Sin duda, el coronavirus SARS-CoV-2, agente causal de la enfermedad coronavírica COVID-19, es actualmente el mayor desafío de salud pública para la comunidad biomédica.

A pesar de las múltiples medidas de salud pública adoptadas, existe una necesidad urgente de contar con terapias farmacológicas para tratar a los pacientes infectados, reducir al mínimo la mortalidad y, de manera óptima, disminuir la excreción del virus y su posterior transmisión.

Un candidato potencial

En algunas personas, la infección coronavírica provoca el síndrome de dificultad respiratoria aguda (SDRA), un estado clínico que además de ser difícil de manejar, representa la principal causa de muerte en pacientes con COVID-19.

El tratamiento de los pacientes hospitalizados requiere de una mejora en la depuración viral, así como la restricción de la respuesta inflamatoria, lo que tendría el potencial de reducir la mortalidad y las admisiones en las unidades de cuidados intensivos.

Los resultados del estudio sugieren que el medicamento baricitinib puede reducir la inflamación y la carga viral en pacientes con COVID-19 en estado crítico.

En este contexto, un estudio dirigido por investigadores del Instituto Karolinska en Suecia encontró que un medicamento contra la artritis reumatoide, llamado baricitinib, podría potencialmente reutilizarse para tratar pacientes con COVID-19.

El baricitinib es un medicamento que actúa como un inhibidor de la janus quinasa, un tipo de enzima que actúa como un interruptor de “encendido” o “apagado” en muchas funciones celulares. El fármaco funciona al interferir con los procesos inflamatorios del sistema inmune y ha sido visto como un candidato potencial para el tratamiento de COVID-19.

Estrategia terapéutica

Para el estudio, los investigadores utilizaron algoritmos de inteligencia artificial para identificar medicamentos existentes capaces de bloquear tanto la inflamación como la infectividad. El fármaco baricitinib se identificó como un candidato prometedor para el tratamiento de COVID-19, debido a su capacidad previamente demostrada para inhibir tanto la actividad de las citoquinas como la propagación viral.
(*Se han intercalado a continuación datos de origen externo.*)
(** The entries that stay. *)
Lemma out_intro c l cnt e f :
  cache_rep c l cnt -> e ∈ l -> en_name e <> None ->
  cache_out (owned e f c) (filter (fun e' => en_id e' <> en_id e) l) e f cnt.
Proof.
  intros [Hl Hs Hd Ho Hsl] He Hn.
  assert (Hmem : forall e', e' ∈ l <-> e' ∈ e :: filter (fun e' => en_id e' <> en_id e) l).
  { intros e'. rewrite elem_of_cons, list_elem_of_filter. split; [|intros [->|[_ H]]; assumption].
    intros He'. destruct (decide (en_id e' = en_id e)) as [E|E]; [left; apply (distinct_id l); assumption|auto]. }
  assert (Hsub : sublist (filter (fun e' => en_id e' <> en_id e) l) l) by apply sublist_filter.
  split; cbn.
  - rewrite Hl. apply fmap_filter_id.
  - exact Hs.
  - destruct Hd as (Hnd & Hu & Hz). split_and!.
    + cbn. constructor; [|rewrite <- fmap_filter_id; apply NoDup_filter; exact Hnd].
      intros Hin. apply list_elem_of_fmap in Hin as (e' & E & Hin). apply list_elem_of_filter in Hin as [Hne _]. congruence.
    + intros e1 e2 H1 H2. apply Hu; apply Hmem; assumption.
    + intros e1 H1. apply Hz, Hmem, H1.
  - exact Hn.
  - intros e' He'. apply list_elem_of_filter in He' as [Hne He']. rewrite lookup_insert_ne by congruence. auto.
  - apply lookup_insert_eq.
  - apply (slot_ok_ext c _ l); auto.
Qed.

(** The object that is out comes back as the entry [e']. *)
Lemma rep_intro c l e f cnt c' e' l' :
  cache_out c l e f cnt -> l' ≡ₚ e' :: l -> en_id e' = en_id e ->
  en_name e' = en_name e \/ en_name e' = None -> (en_lazy e' = true -> en_name e' <> None) ->
  oc_lru c' = en_id <$> l' -> oc_lru_sem c' = Sem [] (cnt + 1) ->
  oc_objs c' !! en_id e = Some (en_obj 1 (en_flags e') e') ->
  (forall j, j <> en_id e -> oc_objs c' !! j = oc_objs c !! j) -> slot_ok c' l' ->
  cache_rep c' l' (cnt + 1).
Proof.
  intros [Hl Hs Hd Hn Ho He Hsl] Hp Hid Hnm Hz E1 E2 E3 E4 E5.
  destruct Hd as (Hnd & Hu & Hlz). cbn in Hnd. apply NoDup_cons in Hnd as [Hin Hnd].
  split; try assumption.
  - split_and!.
    + rewrite Hp. cbn. rewrite Hid. constructor; assumption.
    + intros e1 e2 H1 H2. rewrite Hp in H1, H2. apply elem_of_cons in H1, H2.
      intros En Hne. destruct H1 as [->|H1], H2 as [->|H2]; auto.
      * destruct Hnm as [Hnm|Hnm]; [|congruence]. exfalso. apply Hin.
        rewrite (Hu e e2); [apply list_elem_of_fmap; eauto|constructor|constructor; assumption|congruence|congruence].
      * destruct Hnm as [Hnm|Hnm]; [|congruence]. exfalso. apply Hin.
        rewrite (Hu e e1); [apply list_elem_of_fmap; eauto|constructor|constructor; assumption|congruence|congruence].
      * apply Hu; try (constructor; assumption); assumption.
    + intros e1 H1. rewrite Hp in H1. apply elem_of_cons in H1 as [->|H1]; [exact Hz|].
      apply Hlz. constructor. exact H1.
  - intros e1 H1. rewrite Hp in H1. apply elem_of_cons in H1 as [->|H1]; [rewrite Hid; exact E3|].
    rewrite E4; [apply Ho; exact H1|]. intros Eq. apply Hin. rewrite <- Eq. apply list_elem_of_fmap. eauto.
Qed.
En diferentes pruebas de laboratorio, los investigadores demostraron que el medicamento inhibía la señalización de las citoquinas, proteínas del sistema inmunitario que se sabe reaccionan de forma exagerada y provocan inflamación en casos graves de infección por COVID-19.

A pesar de las múltiples medidas de salud pública adoptadas, existe una necesidad urgente de contar con terapias farmacológicas para tratar a los pacientes infectados con el coronavirus.

El fármaco también ayudó a reducir la carga viral de SARS-CoV-2, así como el nivel de interleucina-6 (IL-6), un predictor de mortalidad por síndrome de dificultad respiratoria aguda asociado con la enfermedad coronavírica.

Además de las pruebas de laboratorio, el equipo realizó un pequeño estudio piloto de tres hombres y una mujer con neumonía bilateral COVID-19 en Milán, Italia. Después de 10 a 12 días de tratamiento con el medicamento baricitinib, los cuatro pacientes mostraron mejoras en los signos y síntomas como tos, fiebre y reducciones en la carga viral y los niveles plasmáticos de IL-6.

En conjunto, explican los autores del estudio, estos datos sugieren que el medicamento baricitinib puede reducir la inflamación y la carga viral en pacientes con el síndrome de dificultad respiratoria aguda, lo que potencialmente podría fundamentar una estrategia terapéutica para COVID-19.